- [Work item]: Give again, exactly, every line of the entries below from the one that has "- destruct (ex_not_bad Hbad)." to the last.

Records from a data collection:
· · ·

(** A block with a coinbase only fits any ledger that has not its outputs. *)
Lemma mined_valid value height L :
  IsCoinBaseTx (ex_coinbase value) = true → 0 <= value < 2 ^ 60 → 0 < height < 2 ^ 31 →
  (∀ op, op ∈ made [ex_coinbase value] → L op = None) →
  ∀ hdr, block_valid (mkBlock (mkMsgBlock hdr [ex_coinbase value]) height) L.
Proof.
  intros Hcb Hval Hh Hm hdr. split; [exists (ex_coinbase value), []; by split_and!|]. split; [|done]. split_and!.
  - unfold inputs. rewrite Hcb. constructor.
  - cbn [b_height]. split; [unfold height_ok; lia|]. split; [lia|]. intros p Hp. unfold spendable in Hp. apply list_elem_of_In, filter_In in Hp as [Hp _].
    apply list_elem_of_In, elem_of_lookup_imap in Hp as (i & to & -> & Hi). cbn [snd].
    apply list_elem_of_lookup_2, list_elem_of_singleton in Hi as ->. split; [unfold amount_ok; cbn; lia|done].
  - intros op. unfold inputs. rewrite Hcb. by intros ?%elem_of_nil.
  - intros op Hop. apply Hm. rewrite made_cons, elem_of_app. by left.
Qed.

(** ** The two chains are valid *)

Lemma ex_stored :
  ex_blocks !! n_hash nodeA = Some msgA ∧ ex_blocks !! n_hash nodeB = Some msgB ∧ ex_blocks !! n_hash nodeC = Some msgC.
Proof. vm_compute. done. Qed.
Lemma ex_hashes : BlockHash (Header msgA) = n_hash nodeA ∧ BlockHash (Header msgB) = n_hash nodeB ∧ BlockHash (Header msgC) = n_hash nodeC.
Proof. vm_compute. done. Qed.
Lemma ex_distinct : NoDup [n_hash node0; n_hash nodeA; n_hash nodeB; n_hash nodeC].
Proof. apply (bool_decide_eq_true_1 _). vm_compute. reflexivity. Qed.
Lemma upto_node0 a : upto a node0 → a = node0.
Proof. intros Ha. inversion Ha as [|n p Hp]; [done|]. discriminate Hp. Qed.
Lemma upto_nodeB a : upto a nodeB → a = nodeB ∨ a = node0.
Proof. intros Ha. inversion Ha as [|n p Hp Hu]; [by left|]. injection Hp as <-. right. by apply upto_node0. Qed.

Definition fresh_b (txs : list MsgTx) (L : ledger) : bool := forallb (λ op, is_none (L op)) (made txs).
Lemma fresh_b_ok txs L op : fresh_b txs L = true → op ∈ made txs → L op = None.
Proof. unfold fresh_b. rewrite forallb_forall. intros Hf Hop%list_elem_of_In. specialize (Hf op Hop). by destruct (L op). Qed.
Lemma ex_fresh : fresh_b (Transactions msgC) (node_ledger ex_blocks nodeB) = true.
Proof. vm_compute. reflexivity. Qed.

Lemma ledger0 op : node_ledger ex_blocks node0 op = None.
Proof. by rewrite node_ledger_first. Qed.

Lemma ex_valid0 : chain_valid ex_blocks node0.
Proof. by apply chain_first. Qed.
Lemma ex_next msg n p value :
  parent n = Some p → ex_blocks !! n_hash n = Some msg → BlockHash (Header msg) = n_hash n →
  Transactions msg = [ex_coinbase value] → 0 <= value < 2 ^ 60 → 0 < n_height n < 2 ^ 31 → IsCoinBaseTx (ex_coinbase value) = true →
  (∀ a op, upto a p → op ∈ made (Transactions msg) → node_ledger ex_blocks a op = None) →
  (∀ a, upto a p → n_hash a ≠ n_hash n) → valid_next ex_blocks n p msg.
Proof.
  intros Hp Hmsg Hh Htx Hval Hht Hcb Hfresh Hnew. split; [done|done| |done|done].
  destruct msg as [hdr txs]. cbn [Transactions] in *. subst txs. apply mined_valid; [done|done|done|].
  intros op Hop. apply Hfresh; [constructor|done].
Qed.
Lemma ex_validA : chain_valid ex_blocks nodeA.
Proof.
  apply (chain_next _ nodeA node0 msgA); [reflexivity|apply ex_valid0|].
  apply (ex_next msgA nodeA node0 5000000000); [reflexivity|apply ex_stored|apply ex_hashes|reflexivity|lia|cbn; lia|reflexivity| |].
  - intros a op ->%upto_node0 _. apply ledger0.
  - intros a ->%upto_node0 He. pose proof ex_distinct as Hd. rewrite He in Hd. apply NoDup_cons in Hd as [Hd _]. apply Hd. left.
Qed.
Lemma ex_nextB : valid_next ex_blocks nodeB node0 msgB.
Proof.
  apply (ex_next msgB nodeB node0 4000000000); [reflexivity|apply ex_stored|apply ex_hashes|reflexivity|lia|cbn; lia|reflexivity| |].
  - intros a op ->%upto_node0 _. apply ledger0.
  - intros a ->%upto_node0 He. pose proof ex_distinct as Hd. rewrite He in Hd. apply NoDup_cons in Hd as [Hd _]. apply Hd. right. left.
Qed.
Lemma ex_nextC : valid_next ex_blocks nodeC nodeB msgC.
Proof.
  apply (ex_next msgC nodeC nodeB 3000000000); [reflexivity|apply ex_stored|apply ex_hashes|reflexivity|lia|cbn; lia|reflexivity| |].
  - intros a op [->| ->]%upto_nodeB Hop; [|apply ledger0]. by apply (fresh_b_ok (Transactions msgC)); [apply ex_fresh|].
  - intros a Ha He. pose proof ex_distinct as Hd. apply NoDup_cons in Hd as [H0 Hd]. apply NoDup_cons in Hd as [_ Hd].
    apply NoDup_cons in Hd as [HB _]. destruct (upto_nodeB a Ha) as [->| ->]; [apply HB; rewrite He; left|].
    apply H0. rewrite He. right. right. left.
Qed.

(** ** Connecting the first block *)

Lemma ex_consistent0 : consistent node0 ex_state.
Proof.
  assert (Hdb : ∀ op, dbFetchUtxoEntry ∅ op = COk None) by (intros op; unfold dbFetchUtxoEntry; by rewrite lookup_empty).
  split.
  - apply empty_at.
    + intros op _. exists None. split; [apply Hdb|done].
    + split; [split; [by intros op [x Hx]|done]|done].
    + reflexivity.
    + intros op _. change (node_ledger (d_blocks (s_db ex_state)) node0 op) with (node_ledger ex_blocks node0 op).
      rewrite ledger0. unfold db_ledger. cbn [ex_state s_chain c_db utxoSet]. by rewrite Hdb.
  - split; try reflexivity.
    + apply ex_linked.
    + apply ex_valid0.
    + intros n p msg ->%upto_node0 Hp. discriminate Hp.
    + by exists 1, (ChainNode.workSum node0).
Qed.
Definition no_prune (_ : Z) (_ : gmap Hash MsgBlock) : VRes (list Hash * gmap Hash MsgBlock) := VCrash.
Definition no_index (_ : Block) (_ : list SpentTxOut) : VRes unit := VOk tt.
Definition no_legacy (_ : utxo_db) (_ : Hash) : ChainRes (option UtxoEntry) := COk None.
Definition now : Z := 1800000000.
Definition ex_stateA : Chain :=
  snd (attach_all ex_max (λ _, 0) 1000 no_prune no_index now now [(nodeA, mkBlock msgA 1)] ex_state).
Lemma ex_attached : accepted (fst (attach_all ex_max (λ _, 0) 1000 no_prune no_index now now [(nodeA, mkBlock msgA 1)] ex_state)) = true.
Proof. vm_compute. reflexivity. Qed.
Lemma ex_consistentA : consistent nodeA ex_stateA ∧ d_blocks (s_db ex_stateA) = ex_blocks.
Proof.
  pose proof ex_attached as Ha. unfold ex_stateA.
  destruct (attach_all ex_max (λ _, 0) 1000 no_prune no_index now now [(nodeA, mkBlock msgA 1)] ex_state) as [[[]|e|] s1] eqn:E;
    [|discriminate Ha..].
  apply (attach_all_at ex_max (λ _, 0) 1000 no_prune no_index now now node0 nodeA [nodeA] [mkBlock msgA 1]) in E.
  - exact E.
  - apply steps_next; [reflexivity|constructor].
  - apply ex_consistent0.
  - apply ex_linked.
  - apply ex_validA.
  - constructor; [|constructor]. exists msgA. split; [apply ex_stored|reflexivity].
Qed.

(** ** Replacing it by the two others *)

Lemma upto_nodeC a : upto a nodeC → a = nodeC ∨ a = nodeB ∨ a = node0.
Proof. intros Ha. inversion Ha as [|n p Hp Hu]; [by left|]. injection Hp as <-. right. by apply upto_nodeB. Qed.
Lemma ex_not_bad : ¬ known_bad ex_stateA nodeC.
Proof.
  intros (m & Hm & Hk). assert (Hall : forallb (λ m, negb (KnownInvalid (NodeStatus (c_index (s_chain ex_stateA)) m))) [nodeC; nodeB; node0] = true)
    by (vm_compute; reflexivity).
  cbn [forallb] in Hall. rewrite !andb_true_iff, !negb_true_iff in Hall. destruct Hall as (HC & HB & H0 & _).
  destruct (upto_nodeC m Hm) as [->|[->| ->]]; congruence.
Qed.
(** The chain that is offered: its blocks are well formed and none is marked
    as valid. *)
Lemma ex_sane : checkBlockSanity msgB (PowLimit MainNetParams) now BFNoPoWCheck = VOk tt ∧
  checkBlockSanity msgC (PowLimit MainNetParams) now BFNoPoWCheck = VOk tt.
Proof. vm_compute. done. Qed.
Lemma ex_formed n p msg :
  valid_next ex_blocks n p msg → checkBlockSanity msg (PowLimit MainNetParams) now BFNoPoWCheck = VOk tt →
  is_ordered (Transactions msg) = true → next_block ex_blocks n p msg.
Proof.
  intros [H1 H2 H3 H4 H5] Hs Ho. split; [done|done| |done|done]. split; [by eexists _, _, _|by apply is_ordered_ok|by eapply block_valid_inputs|].
  apply Forall_forall. intros tx. apply (txs_valid_outputs _ _ _ tx (proj2 H3)).
Qed.
Lemma ex_offered : offered nodeC ex_stateA.
Proof.
  destruct ex_consistentA as [_ Hb]. split; [apply ex_linked|]. rewrite Hb. split.
  - apply (stored_next _ nodeC nodeB msgC); [reflexivity| |apply ex_formed; [exact ex_nextC|exact (proj2 ex_sane)|vm_compute; reflexivity]].
    apply (stored_next _ nodeB node0 msgB); [reflexivity|by apply stored_first|apply ex_formed; [exact ex_nextB|exact (proj1 ex_sane)|vm_compute; reflexivity]].
  - assert (Hall : forallb (λ m, negb (KnownValid (NodeStatus (c_index (s_chain ex_stateA)) m))) [nodeC; nodeB; node0] = true)
      by (vm_compute; reflexivity).
    cbn [forallb] in Hall. rewrite !andb_true_iff, !negb_true_iff in Hall. destruct Hall as (HC & HB & H0 & _).
    intros m q msg Hm _ _ Hk. destruct (upto_nodeC m Hm) as [->|[->| ->]]; congruence.
Qed.
Definition ex_best : VRes bool * Chain :=
  connectBestChain ex_max (λ _, 0) 1000 id 20 no_prune no_index no_index no_legacy now now nodeC (mkBlock msgC 2) 0 ex_stateA.
Lemma ex_best_main : match fst ex_best with VOk r => r | _ => false end = true.
Proof. vm_compute. reflexivity. Qed.
Lemma ex_common : ∃ g, upto g nodeC ∧ upto g nodeA.
Proof.
  exists node0. split; [|eapply upto_next; [reflexivity|constructor]].
  eapply upto_next; [reflexivity|]. eapply upto_next; [reflexivity|constructor].
Qed.
Lemma ex_other : n_hash nodeB = n_hash nodeA → nodeB = nodeA.
Proof.
  intros He. pose proof ex_distinct as Hd. apply NoDup_cons in Hd as [_ Hd]. apply NoDup_cons in Hd as [Hd _].
  destruct Hd. rewrite He. left.
Qed.
Lemma best_chain_witness :
  ∃ s', ex_best = (VOk true, s') ∧ consistent nodeC s' ∧ chain_valid (d_blocks (s_db s')) nodeC.
Proof.
  pose proof ex_best_main as Hm. destruct ex_best as [[r|e|] s'] eqn:E; [|discriminate Hm..]. cbn in Hm. subst r.
  exists s'. split; [reflexivity|]. destruct ex_consistentA as [HA Hb].
  destruct (best_chain ex_max (λ _, 0) 1000 id 20 no_prune no_index no_index no_legacy now now nodeC nodeB nodeA msgC 0 ex_stateA true s')
    as [Hc|[_ Hbad]].
  - exact HA.
  - reflexivity.
  - exact ex_offered.
  - reflexivity.
  - rewrite Hb. apply ex_stored.
  - reflexivity.
  - intros Hfast. discriminate Hfast.
  - exact ex_other.
  - exact ex_common.
  - exact E.
  - exact Hc.
  - destruct (ex_not_bad Hbad).
Defined.

Lemma reorganization_witness :
  ∃ s', reorganizeChain ex_max (λ _, 0) 1000 id 20 no_prune no_index no_index no_legacy now now [nodeA] [nodeB; nodeC] ex_stateA = (VOk tt, s') ∧
    consistent nodeC s'.
Proof.
  assert (Hm : accepted (fst (reorganizeChain ex_max (λ _, 0) 1000 id 20 no_prune no_index no_index no_legacy now now [nodeA] [nodeB; nodeC] ex_stateA)) = true)
    by (vm_compute; reflexivity).
  destruct (reorganizeChain _ _ _ _ _ _ _ _ _ _ _ _ _ _) as [[[]|e|] s'] eqn:E; [|discriminate Hm..]. exists s'. split; [reflexivity|].
  destruct ex_consistentA as [HA Hb].
  apply (reorganization ex_max (λ _, 0) 1000 id 20 no_prune no_index no_index no_legacy now now node0 nodeA nodeC [nodeA] [nodeB; nodeC] ex_stateA).
  - exact HA.
  - exact ex_offered.
  - eapply down_next; [reflexivity|constructor].
  - apply steps_next; [reflexivity|]. apply steps_next; [reflexivity|constructor].
  - exact E.
Defined.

· · ·

- [Problem solution]:
  - destruct (ex_not_bad Hbad).
Defined.

Lemma reorganization_witness :
  ∃ s', reorganizeChain ex_max (λ _, 0) 1000 id 20 no_prune no_index no_index no_legacy now now [nodeA] [nodeB; nodeC] ex_stateA = (VOk tt, s') ∧
    consistent nodeC s'.
Proof.
  assert (Hm : accepted (fst (reorganizeChain ex_max (λ _, 0) 1000 id 20 no_prune no_index no_index no_legacy now now [nodeA] [nodeB; nodeC] ex_stateA)) = true)
    by (vm_compute; reflexivity).
  destruct (reorganizeChain _ _ _ _ _ _ _ _ _ _ _ _ _ _) as [[[]|e|] s'] eqn:E; [|discriminate Hm..]. exists s'. split; [reflexivity|].
  destruct ex_consistentA as [HA Hb].
  apply (reorganization ex_max (λ _, 0) 1000 id 20 no_prune no_index no_index no_legacy now now node0 nodeA nodeC [nodeA] [nodeB; nodeC] ex_stateA).
  - exact HA.
  - exact ex_offered.
  - eapply down_next; [reflexivity|constructor].
  - apply steps_next; [reflexivity|]. apply steps_next; [reflexivity|constructor].
  - exact E.
Defined.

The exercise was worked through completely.